Among Dugan's long-term projects is Family Pictures (2012-), a series which includes photographs of their partner, daughter, mother and her partner. A portion of the series was included in the National Portrait Gallery's exhibition Kinship (2022-2023) in Washington, D.C.

==Personal life==
Dugan is queer and non-binary gender. They came out as gay at age 13, began questioning their gender identity when they were 14 or 15, and now describe themselves as "loosely part of the transgender umbrella". They have had chest reconstruction surgery. As of 2019 Dugan was said to use she/her pronouns but as of late 2020 they were said to use the singular pronoun they, as used by their own website in early 2021.

Their partner is Vanessa Fabbre, a social worker and assistant professor at the Brown School of Social Work at Washington University in St. Louis.

==Publications==
===Publications by Dugan===
- A Moment Collected: Photographs at the Harvard Art Museum. Self-published, 2011. ISBN 978-0984634613. Monograph.
- Transcendence. Winchester, MA: Griffin Museum of Photography, 2012. With an introduction by Dawoud Bey and an interview with Anthony Scibilia.
- Pretty Boys Looking at Me. 2013. Edition of 100 copies. Monograph.
- Every Breath We Drew. 2012. With an essay by David Travis. Exhibition catalog.
- Every Breath We Drew. Hillsborough, NC: Daylight, 2015. ISBN 9781942084044. With an essay by Amy Galpin and an interview with Dawoud Bey. Monograph.
- Look at me like you love me. London: Mack, 2022. ISBN 978-1-913620-54-7.
- "Jess T. Dugan & Charlotte Cotton: Love Pictures" (2026).

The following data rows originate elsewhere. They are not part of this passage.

Lemma memberEligibilityReasons_nil member request :
  memberEligibilityReasons member request = [] <-> member_usable member request.
Proof.
  unfold memberEligibilityReasons, member_usable.
  rewrite !app_nil_iff, !when_nil, !guard_eqb, !negb_false_iff, String.eqb_eq, Z.ltb_ge.
  assert (opt_after (m_CooldownUntil member) (rq_Now request) = false
    <-> forall t, m_CooldownUntil member = Some t -> t <= rq_Now request) as ->.
  { unfold opt_after, After. destruct (m_CooldownUntil member) as [t|]; [rewrite Z.ltb_ge|]; naive_solver. }
  assert (rq_RequireProxy request && String.eqb (m_ProxyRef member) "" = false
    <-> (rq_RequireProxy request = true -> m_ProxyRef member <> "")) as ->.
  { rewrite andb_false_iff, String.eqb_neq. destruct (rq_RequireProxy request); naive_solver. }
  assert ((if qp_Enabled (rq_Quota request)
           then quotaEligibilityReasons (m_Quota member) (rq_Quota request) (rq_Now request)
           else []) = [] <-> (qp_Enabled (rq_Quota request) = true ->
             quotaEligibilityReasons (m_Quota member) (rq_Quota request) (rq_Now request) = [])) as ->.
  { destruct (qp_Enabled (rq_Quota request)); naive_solver. }
  rewrite quotaEligibilityReasons_nil. tauto.
Qed.

(** eligibility is exact: a target has no reason against it exactly when it
    is enabled, approved, allowed for commercial use, not a subscription, of the
    requested protocol and capable of the request; a member exactly when it is
    enabled and active with capacity, out of cooldown, in the requested region
    behind the requested proxy, and, under an enabled quota policy, its snapshot is
    current when freshness is required and a current snapshot leaves enough
    tokens. *)
Theorem eligibility_is_exact target protocol required member request :
  (targetEligibilityReasons target protocol required = [] <-> target_usable target protocol required)
  /\ (memberEligibilityReasons member request = [] <-> member_usable member request).
Proof. split; [apply targetEligibilityReasons_nil|apply memberEligibilityReasons_nil]. Qed.

(** ** Normalised requests *)
Definition trimmed (s : string) : Prop := TrimSpace s = s.

Definition quota_wf (quota : QuotaPolicy) : Prop :=
  if qp_Enabled quota
  then window_kind_ok (qp_WindowKind quota) = true /\ 0 <= qp_RequiredTokens quota /\ 0 < qp_MaxAge quota
  else qp_WindowKind quota = "" /\ qp_RequiredTokens quota = 0 /\ qp_MaxAge quota = 0
       /\ qp_RequireFresh quota = false.

Definition request_wf (r : Request) : Prop :=
  trimmed (rq_RequestID r) /\ trimmed (rq_Protocol r) /\ trimmed (rq_Region r)
  /\ trimmed (rq_ProxyRef r) /\ trimmed (rq_AffinityKey r)
  /\ rq_RequestID r <> "" /\ slen (rq_RequestID r) <= 128 /\ contains_control (rq_RequestID r) = false
  /\ 0 <= rq_AttemptNo r /\ 0 <= rq_DecisionNo r
  /\ VersionID (rq_Resolution r) <> uuid_nil /\ RouteID (rq_Resolution r) <> uuid_nil
  /\ Candidates (rq_Resolution r) <> []
  /\ one_strategy (rq_Strategy r) = true
  /\ slen (rq_Protocol r) <= 64 /\ slen (rq_Region r) <= 64 /\ slen (rq_ProxyRef r) <= 128
  /\ slen (rq_AffinityKey r) <= 256
  /\ contains_control (rq_Protocol r +:+ rq_Region r +:+ rq_ProxyRef r +:+ rq_AffinityKey r) = false
  /\ (rq_ProxyRef r <> "" -> rq_RequireProxy r = true)
  /\ quota_wf (rq_Quota r) /\ rq_Now r <> 0.

Lemma normalize_quota_wf q d q' : normalize_quota q d = Ok q' -> quota_wf q'.
Proof.
  unfold normalize_quota, quota_wf. destruct (qp_Enabled q) eqn:He.
  - case_match eqn:H1; [done|]. case_match eqn:H2; [done|]. intros [= <-]. simpl. bools. auto.
  - case_match eqn:H1; [done|]. intros [= <-]. rewrite He. by bools.
Qed.

Lemma normalize_quota_id q d : quota_wf q -> normalize_quota q d = Ok q.
Proof.
  unfold normalize_quota, quota_wf. destruct q as [[] w t m f]; simpl.
  - intros (-> & Ht & Hm). rewrite (proj2 (Z.ltb_ge _ _)) by done. simpl. unfold or_default.
    rewrite (proj2 (Z.eqb_neq m 0)) by lia. by rewrite (proj2 (Z.leb_gt m 0)) by done.
  - by intros (-> & -> & -> & ->).
Qed.

Lemma strategy_nonempty s : one_strategy s = true -> String.eqb s "" = false.
Proof. intros Hs. apply String.eqb_neq. by intros ->. Qed.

===Publications with Fabbre===
- To Survive on this Shore: Photographs and Interviews with Transgender and Gender Nonconforming Older Adults. Heidelberg, Germany: Kehrer, 2018; 2019. With Vanessa Fabbre. ISBN 978-3-86828-854-4. With an interview by Karen Irvine. Monograph.

==Films==
- Letter to my Father (2017) – video, 14 m 54 s

==Awards==
- 2015: Champion of Change Award, the White House, Washington, D.C.
- 2018: Women Photograph Grant, from Women Photograph and Getty Images. A $5000 award.
- 2019: Infinity Award: Emerging Photographer, International Center of Photography, New York

==Collections==
Dugan's work is held in the following permanent collections:
- Library of Congress, Washington, D.C.: archived website
- Light Work, Syracuse, New York: 3 prints and To Survive On This Shore portfolio (as of March 2021)
- Mary and Leigh Block Museum of Art, Northwestern University, Evanston, Illinois: To Survive On This Shore portfolio (as of March 2021)
- Museum of Contemporary Photography, Chicago

==Exhibitions==
===Solo exhibitions===
- Every Breath We Drew, Cornell Fine Arts Museum, Rollins College, Winter Park, Florida, 2015; Grunwald Gallery of Art, Indiana University Bloomington, Bloomington, Indiana, 2019; Montserrat College of Art, Beverly, Massachusetts, 2019; Truman State University, Kirksville, Missouri, 2020
- Jess T. Dugan: Coupled, Museum of Fine Arts, Boston, 2022

===Exhibitions with Fabbre===
- To Survive on This Shore, Center on Halsted (Museum of Contemporary Photography satellite exhibition), Chicago, Illinois, 2017; David M. Rubenstein Rare Book & Manuscript Library Photography Gallery, Duke University, Durham, North Carolina, 2019; University of New Mexico Art Museum, University of New Mexico, Albuquerque, 2019; Gregory Allicar Museum of Art at Colorado State University, Fort Collins, Colorado, 2019; Frost Art Museum, Florida International University, Miami, Florida; Provincetown Art Association and Museum, Provincetown, Massachusetts, 2019; George Eastman Museum, Rochester, New York, 2021/22
- Vision 2020: Jess T. Dugan, Minneapolis Institute of Art, Minneapolis, Minnesota, 2020. Eight photographs from To Survive on This Shore, with text by Fabbre.